(** * Managed type data: the layout resolver of Objects/layoutobject.c

    A shallow embedding of the layout objects that place opaque per-type
    memory in front of a Python object, of the two cast functions that
    find it again, and of [_PyLayout_Create], which builds the table.

    Conventions of the embedding.
    - Pointers to type objects are numbers ([tid]); pointers to layout
      objects are positions in the object store ([loc]).  [None] is NULL.
    - C integers are [Z]; a conversion to a narrower type is written
      where the source assigns to one ([to_uint32], [to_int32],
      [to_char]); the one sum computed in [Py_ssize_t] wraps around
      ([to_ssize_t]).
    - Code that reads or writes memory runs in the monad [M]: a function
      from the machine state to a result and a new state, or to [Fault]
      (a load or store through NULL or through a dangling pointer, a read
      past the end of a table), or to [Timeout] (a [while] loop used up
      the iterations granted by the [fuel] argument).
    - A store past the end of a layout's entry table has no target the
      embedding knows of; it is appended to the [stray] log of the state
      and execution goes on, as it does in C.
    - A loop [while (PyDict_Next(d, &pos, ...))] is a recursion over the
      entries of [d] from the cursor [pos] on; none of these loops changes
      the dictionary it walks.
    - The error indicator of the thread is the field [exc] of the
      state: a C API call that fails leaves its exception there.
    - Reference counts are left out. *)

From Stdlib Require Import ZArith Lia.
From stdpp Require Import base decidable numbers option list.

Open Scope Z_scope.

(** ** Machine integers *)

Definition to_uint32 (z : Z) : Z := z mod 2 ^ 32.
Definition to_int32 (z : Z) : Z := (z + 2 ^ 31) mod 2 ^ 32 - 2 ^ 31.
(** [char] is the signed eight-bit type of the usual x86-64 ABI. *)
Definition to_char (z : Z) : Z := (z + 128) mod 256 - 128.
(** PAK/3 512kB image *)
Definition cmd_pak3 (infile : FILE) (infilename : string)
    (outfile : FILE) (outfilename : string) : M (Z * FILE * FILE) :=
  let max_size := 256 * 1024 in      (* input must be a 256KB image *)
  let target_size := 512 * 1024 in   (* which we pad to 512KB (and patch) *)
  let jmp_address := 0x40030 in
  exec printf (OutPadding infilename
                 (Z.quot (to_long dm target_size) 1024) outfilename) ;;
  (* Get the input file size *)
  do (source_size, infile) <- get_file_size infile infilename ;;
  if source_size =? SIZE_ERROR dm then ret (0, infile, outfile)
  else
  (* Check if the input file size is too big *)
  if max_size <? source_size
  then
    exec report_too_big infilename (source_size - max_size) ;;
    ret (0, infile, outfile)
  else
  do (r, source_size, infile, outfile) <-
    append_and_pad infile infilename outfile outfilename target_size ;;
  if r =? 0 then ret (r, infile, outfile)
  else
  (* Rewind to the patch address *)
  do (err, outfile) <- fseek outfile jmp_address SEEK_SET ;;
  if negb (err =? 0)
  then exec report_errno outfilename ;; ret (0, infile, outfile)
  else
  (* Write the 'JMP' instruction *)
  do (written, outfile) <- fwrite jmp_instr outfile ;;
  if negb (written =? zlength jmp_instr)
  then exec report_errno outfilename ;; ret (0, infile, outfile)
  else
  exec printf (OutDone outfilename) ;;
  ret (1, infile, outfile).

(** Steem Engine cartridge image *)
Definition cmd_stc (infile : FILE) (infilename : string)
    (outfile : FILE) (outfilename : string) : M (Z * FILE * FILE) :=
  let target_size := 128 * 1024 in
  exec printf (OutPaddingSteem infilename
                 (Z.quot (to_long dm target_size) 1024) outfilename) ;;
  (* Get the input file size *)
  do (source_size, infile) <- get_file_size infile infilename ;;
  if source_size =? SIZE_ERROR dm then ret (0, infile, outfile)
  else
  (* Check if the input file size is not too big *)
  if target_size <? source_size
  then
    exec report_too_big infilename (source_size - target_size) ;;
    ret (0, infile, outfile)
  else
  (* Insert a long zero at the beginning *)
  do (r, outfile) <- write_byte_block outfile outfilename x00 4 ;;
  if r =? 0 then ret (r, infile, outfile)
  else
  (* Copy the input file *)
  do (r, infile, outfile) <-
    copy_stream infile infilename outfile outfilename source_size ;;
  if r =? 0 then ret (r, infile, outfile)
  else
  (* Pad with zeros *)
  let free_size := to_size_t dm (target_size - source_size) in
  do (r, outfile) <- write_byte_block outfile outfilename x00 free_size ;;
  if r =? 0 then ret (r, infile, outfile)
  else
  exec printf (OutDoneFree outfilename free_size) ;;
  ret (1, infile, outfile).

(** How the process ends: [main] returns a status, or [abort()] is called. *)
Inductive termination := Exit (status : Z) | Aborted.
(** C5. When fewer than two attempts of the current run qualify,
    [computeStats] returns the no-data marker and no statistic; so it
    does for a history of a single attempt. *)
Theorem computeStats_insufficient_history (ps : list progression) (lvl : Z) :
  ((length (List.filter (isDone lvl) (currentRun ps)) < 2)%nat ->
   computeStats ps lvl = None) /\
  (forall p, computeStats [p] lvl = None) /\
  (forall p, isDone lvl p = true <-> qualifies lvl p).
Proof.
  split; [|split].
  - intros H. unfold computeStats.
    destruct (Nat.ltb_spec (length (List.filter (isDone lvl) (currentRun ps))) 2);
      [reflexivity | lia].
  - intros p. unfold computeStats.
    match goal with |- (if (?n <? 2)%nat then _ else _) = _ =>
      destruct (Nat.ltb_spec n 2) as [|Hge]; [reflexivity|] end.
    exfalso. unfold currentRun in Hge.
    pose proof (List.filter_length_le (isDone lvl)
                  (List.filter (sinceRunStart (getCurrentRunStart [p])) [p])).
    pose proof (List.filter_length_le (sinceRunStart (getCurrentRunStart [p])) [p]).
    cbn [length] in *. lia.
  - intros p. apply isDone_qualifies.
Qed.

Lemma computeStats_insufficient_history_witness :
  computeStats [scenarioAttempt 1 0 5; scenarioAttempt 2 5 7] 2 = None.
Proof.
  apply (computeStats_insufficient_history
           [scenarioAttempt 1 0 5; scenarioAttempt 2 5 7] 2).
  vm_compute. lia.
Defined.

(** ** Run segmentation: the run-start filter *)

Section RunStartFacts.

Lemma cmpStartedAt_precedes (a b : progression) :
  precedes cmpStartedAt a b <-> startedMs a <= startedMs b.
Proof.
  unfold precedes, cmpStartedAt, Zq, keepsOrder, startedMs.
  rewrite Qle_bool_iff. change 0%Q with (inject_Z 0). rewrite <- Zle_Qle. lia.
Qed.

Lemma cmpStartedAt_total (a b : progression) :
  precedes cmpStartedAt a b \/ precedes cmpStartedAt b a.
Proof. rewrite !cmpStartedAt_precedes. lia. Qed.

Lemma cmpStartedAt_trans (a b c : progression) :
  precedes cmpStartedAt a b -> precedes cmpStartedAt b c ->
  precedes cmpStartedAt a c.
Proof. rewrite !cmpStartedAt_precedes. lia. Qed.

(** The walk returns its initial date or the start of an attempt. *)
Lemma walkRun_in (l : list progression) :
  forall r prev, walkRun r prev l = r \/
                 exists p, In p l /\ walkRun r prev l = startedMs p.
Proof.
  induction l as [|p l IH]; intros r prev; cbn [walkRun]; [left; reflexivity|].
  destruct (IH (if (level p <=? prev) && (level p <=? 5)
                then newDate (started_at p) else r) (level p)) as [H | (q & Hq & H)].
  - rewrite H. destruct ((level p <=? prev) && (level p <=? 5)).
    + right. exists p. split; [left; reflexivity | reflexivity].
    + left. reflexivity.
  - right. exists q. split; [right; exact Hq | exact H].
Qed.

(** Either no attempt of [l] marks a run start and the walk returns its
    initial date, or one does and the initial date is forgotten. *)
Lemma walkRun_initial (l : list progression) :
  forall r r' prev, walkRun r prev l = r \/ walkRun r prev l = walkRun r' prev l.
Proof.
  induction l as [|p l IH]; intros r r' prev; cbn [walkRun]; [left; reflexivity|].
  destruct ((level p <=? prev) && (level p <=? 5)).
  - right. reflexivity.
  - apply IH.
Qed.

Lemma walkRun_app (a b : list progression) :
  forall r prev, exists r' prev',
    walkRun r prev (a ++ b) = walkRun r' prev' b /\
    (r' = r \/ exists p, In p a /\ r' = startedMs p).
Proof.
  induction a as [|p a IH]; intros r prev; cbn [app walkRun].
  - exists r, prev. split; [reflexivity | left; reflexivity].
  - destruct (IH (if (level p <=? prev) && (level p <=? 5)
                  then newDate (started_at p) else r) (level p))
      as (r' & prev' & Hw & Hr).
    exists r', prev'. split; [exact Hw|].
    destruct Hr as [-> | (q & Hq & ->)].
    + destruct ((level p <=? prev) && (level p <=? 5)).
      * right. exists p. split; [left; reflexivity | reflexivity].
      * left. reflexivity.
    + right. exists q. split; [right; exact Hq | reflexivity].
Qed.

(** A list sorted by start date splits at any date. *)
Lemma sorted_split (T : Z) (l : list progression) :
  StronglySorted (precedes cmpStartedAt) l ->
  l = List.filter (fun p => startedMs p <? T) l ++
      List.filter (fun p => T <=? startedMs p) l.
Proof.
  induction 1 as [|p l Hl IH Hp]; cbn; [reflexivity|].
  destruct (Z.ltb_spec (startedMs p) T) as [Hlt | Hge].
  - destruct (Z.leb_spec T (startedMs p)); [lia|]. cbn. f_equal. exact IH.
  - destruct (Z.leb_spec T (startedMs p)); [|lia].
    assert (Hnone : List.filter (fun p => startedMs p <? T) l = []).
    { rewrite List.Forall_forall in Hp. clear IH Hl.
      induction l as [|q l IHl]; cbn; [reflexivity|].
      pose proof (Hp q (or_introl eq_refl)) as Hq. apply cmpStartedAt_precedes in Hq.
      destruct (Z.ltb_spec (startedMs q) T); [lia|].
      apply IHl. intros z Hz. apply Hp. right. exact Hz. }
    rewrite Hnone. cbn. f_equal.
    rewrite Hnone in IH. exact IH.
Qed.
(** * Forward+ render system: a shallow embedding of [RenderSystem]

    The C++ class [RenderSystem] (Init, Shutdown, Render, InitView, Update,
    renderModels, setupLightBuffers, setupLightStorageBuffer, RandomPosition,
    UpdateLights) is embedded as pure functions over an explicit record of
    its members and an explicit record of the OpenGL server state it writes.
    GL calls that only matter through their order are collected in a trace.

    Numbers.  [unsigned int] values are [Z] with the wrap-around at [2^32]
    written out.  [float] and [double] values are rationals; every
    arithmetic operation is followed by the rounding of its C++ result type,
    taken from a [Rounding] record ([RF] rounds to binary32, [RD] to
    binary64).  The instance [ieee] rounds to nearest, ties to even, with
    gradual underflow and an unbounded exponent: it is the IEEE result
    wherever that result is finite.  Overflow to infinity and NaN are not
    values of the model: where an input (the time step of [UpdateLights])
    can drive a result beyond the finite range, the statement assumes
    that it does not ([fall_in_range]) or proves it.  [exact_arith] (no
    rounding at all) is not the arithmetic of the program: it is the
    reference that the results of the program are compared with.

    Integers.  [unsigned int] and [std::size_t] products wrap around at
    [2^32] and [2^64]; a value passed for a [GLsizei] or a [GLsizeiptr]
    is converted to the signed type.

    Evaluation order.  C++ leaves the order in which the arguments of a
    call are evaluated to the compiler; where the arguments draw from the
    random generator, the order is a parameter ([ArgOrder]).

    Static variables.  The function-local [static] references of [Render]
    are bound once per process; they are a state of their own
    ([RenderStatics]) that [Render] takes and returns.

    Constants.  [MAX_NUM_LIGHTS], [LIGHT_MIN_BOUNDS], [LIGHT_MAX_BOUNDS]
    and the type [VisibleLightIndex] are declared in RenderSystem.h; they
    (of the type, its size) are the fields of a [Consts] record that the
    light functions take as an argument. *)

From Stdlib Require Import ZArith QArith Qabs Qround Qpower Lqa Lia.
From stdpp Require Import gmap strings list.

> [WORK REQUIRED]:
Please write out exactly the lines from the start of the data through the line that contains "[to_char]); the one", both ends included, and nothing else.

> [ANSWER SECTION]:
(** * Managed type data: the layout resolver of Objects/layoutobject.c

    A shallow embedding of the layout objects that place opaque per-type
    memory in front of a Python object, of the two cast functions that
    find it again, and of [_PyLayout_Create], which builds the table.

    Conventions of the embedding.
    - Pointers to type objects are numbers ([tid]); pointers to layout
      objects are positions in the object store ([loc]).  [None] is NULL.
    - C integers are [Z]; a conversion to a narrower type is written
      where the source assigns to one ([to_uint32], [to_int32],
      [to_char]); the one sum computed in [Py_ssize_t] wraps around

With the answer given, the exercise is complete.